> [What you should do]:
Once the line with "Definition lt (a" is found in the data, output it and each following line exactly, up to and including the line with "(** The two", and nothing before or after.

====== Data for the task

(** * Pareto-front identification ([identify_pareto] of [app.py])

    A shallow embedding of the static method
    [ParetoPlotGeneratorApp.identify_pareto] and the proofs of its contract.

    The method receives a reference to an [n x d] NumPy array of [float64]
    scores and two truth values, allocates a boolean array with [np.ones],
    clears the entries of the dominated rows in two nested [for] loops with
    [break], and returns the reference to the boolean array.  The embedding
    keeps that shape: objects live in a store, the method is a computation in
    a state-and-exception monad over the store, and [float64] values are the
    IEEE 754 values of the standard library's [spec_float], [NaN] included. *)

From Stdlib Require Import ZArith Bool Relations.
From Stdlib.Floats Require Import SpecFloat.
From stdpp Require Import base option list gmap strings.

(** ** [float64] and its comparisons *)

Module F64.

(** A NumPy [float64] scalar.  Only comparisons are applied to the scores,
    and [SFcompare] is the IEEE 754 comparison: every comparison with a
    [NaN] operand is false, and the two zeros are equal. *)
Abbreviation float64 := spec_float (only parsing).

Definition prec : Z := 53%Z.
Definition emax : Z := 1024%Z.

(** The [float64] nearest to the integer [z]; exact up to [2^53]. *)
Definition of_Z (z : Z) : float64 := binary_normalize prec emax z 0%Z false.

Definition nan : float64 := S754_nan.
Definition neg_zero : float64 := S754_zero true.

Definition is_nan (a : float64) : bool :=
  match a with S754_nan => true | _ => false end.

(** [a < b], [a <= b], [a > b], [a >= b], [a == b] as NumPy evaluates them
    on two [float64] scalars. *)
Definition lt (a b : float64) : bool := SFltb a b.
Definition le (a b : float64) : bool := SFleb a b.
Definition gt (a b : float64) : bool := SFltb b a.
Definition ge (a b : float64) : bool := SFleb b a.
Definition eq (a b : float64) : bool := SFeqb a b.

End F64.

Abbreviation float64 := spec_float (only parsing).

(** *** The order behind [SFcompare] *)

(** [SFcompare] on two finite values of one sign is the lexicographic
    comparison of exponent and mantissa. *)
Definition lex_compare (e1 : Z) (m1 : positive) (e2 : Z) (m2 : positive) : comparison :=
  match Z.compare e1 e2 with
  | Lt => Lt
  | Gt => Gt
  | Eq => Pos.compare_cont Eq m1 m2
  end.

(** The position of a value on the extended real line, as a key compared
    lexicographically: sign class first, then exponent, then mantissa. *)
Definition key (a : float64) : option (Z * Z * Z) :=
  match a with
  | S754_nan => None
  | S754_infinity true => Some (-2, 0, 0)%Z
  | S754_finite true m e => Some (-1, - e, - Z.pos m)%Z
  | S754_zero _ => Some (0, 0, 0)%Z
  | S754_finite false m e => Some (1, e, Z.pos m)%Z
  | S754_infinity false => Some (2, 0, 0)%Z
  end.

Definition key_lt (k1 k2 : Z * Z * Z) : Prop :=
  let '(s1, e1, m1) := k1 in
  let '(s2, e2, m2) := k2 in
  (s1 < s2 \/ (s1 = s2 /\ (e1 < e2 \/ (e1 = e2 /\ m1 < m2))))%Z.

(** ** Objects, references and the store *)

(** The two kinds of array the method touches: the two-dimensional [float64]
    array of scores, given by its rows, and the one-dimensional boolean
    array it builds.  The rows of one array all have the same length
    ([rectangular]). *)
Inductive pyobj : Type :=
| NdFloat (rows : list (list float64))
| NdBool (cells : list bool).

Definition rectangular (d : nat) (rows : list (list float64)) : Prop :=
  Forall (fun r => length r = d) rows.

(** References are addresses; the store maps the live ones to objects. *)
Abbreviation loc := positive (only parsing).
Abbreviation store := (gmap positive pyobj) (only parsing).

(** The exceptions of the model: [IndexError] for a subscript out of range,
    [TypeError] for a reference that does not hold an array of the kind the
    operation expects. *)
Inductive exn : Type := IndexError | TypeError.

Inductive result (A : Type) : Type :=
| Ok (a : A)
| Raise (e : exn).
Arguments Ok {A} a.
Arguments Raise {A} e.

(** A computation reads and updates the store and either returns a value
    with the new store or propagates an exception to its caller. *)
Definition M (A : Type) : Type := store -> result (A * store).

Definition ret {A : Type} (a : A) : M A := fun s => Ok (a, s).

Definition bind {A B : Type} (c : M A) (k : A -> M B) : M B :=
  fun s => match c s with
           | Ok (a, s') => k a s'
           | Raise e => Raise e
           end.

Definition raise {A : Type} (e : exn) : M A := fun _ => Raise e.

Declare Scope py_scope.
Delimit Scope py_scope with py.
Notation "x <- c ;; k" := (bind c (fun x => k))
  (at level 100, c at next level, right associativity) : py_scope.
Notation "c ;; k" := (bind c (fun _ => k))
  (at level 100, right associativity) : py_scope.
Open Scope py_scope.

(** [np.ones(n, dtype=bool)]: a new array of [n] [True] at an address that
    is not live. *)
Definition np_ones (n : nat) : M loc :=
  fun s => let l := fresh (dom s) in
           Ok (l, <[l := NdBool (replicate n true)]> s).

============

> [Written reply]:
Definition lt (a b : float64) : bool := SFltb a b.
Definition le (a b : float64) : bool := SFleb a b.
Definition gt (a b : float64) : bool := SFltb b a.
Definition ge (a b : float64) : bool := SFleb b a.
Definition eq (a b : float64) : bool := SFeqb a b.

End F64.

Abbreviation float64 := spec_float (only parsing).

(** *** The order behind [SFcompare] *)

(** [SFcompare] on two finite values of one sign is the lexicographic
    comparison of exponent and mantissa. *)
Definition lex_compare (e1 : Z) (m1 : positive) (e2 : Z) (m2 : positive) : comparison :=
  match Z.compare e1 e2 with
  | Lt => Lt
  | Gt => Gt
  | Eq => Pos.compare_cont Eq m1 m2
  end.

(** The position of a value on the extended real line, as a key compared
    lexicographically: sign class first, then exponent, then mantissa. *)
Definition key (a : float64) : option (Z * Z * Z) :=
  match a with
  | S754_nan => None
  | S754_infinity true => Some (-2, 0, 0)%Z
  | S754_finite true m e => Some (-1, - e, - Z.pos m)%Z
  | S754_zero _ => Some (0, 0, 0)%Z
  | S754_finite false m e => Some (1, e, Z.pos m)%Z
  | S754_infinity false => Some (2, 0, 0)%Z
  end.

Definition key_lt (k1 k2 : Z * Z * Z) : Prop :=
  let '(s1, e1, m1) := k1 in
  let '(s2, e2, m2) := k2 in
  (s1 < s2 \/ (s1 = s2 /\ (e1 < e2 \/ (e1 = e2 /\ m1 < m2))))%Z.

(** ** Objects, references and the store *)

(** The two kinds of array the method touches: the two-dimensional [float64]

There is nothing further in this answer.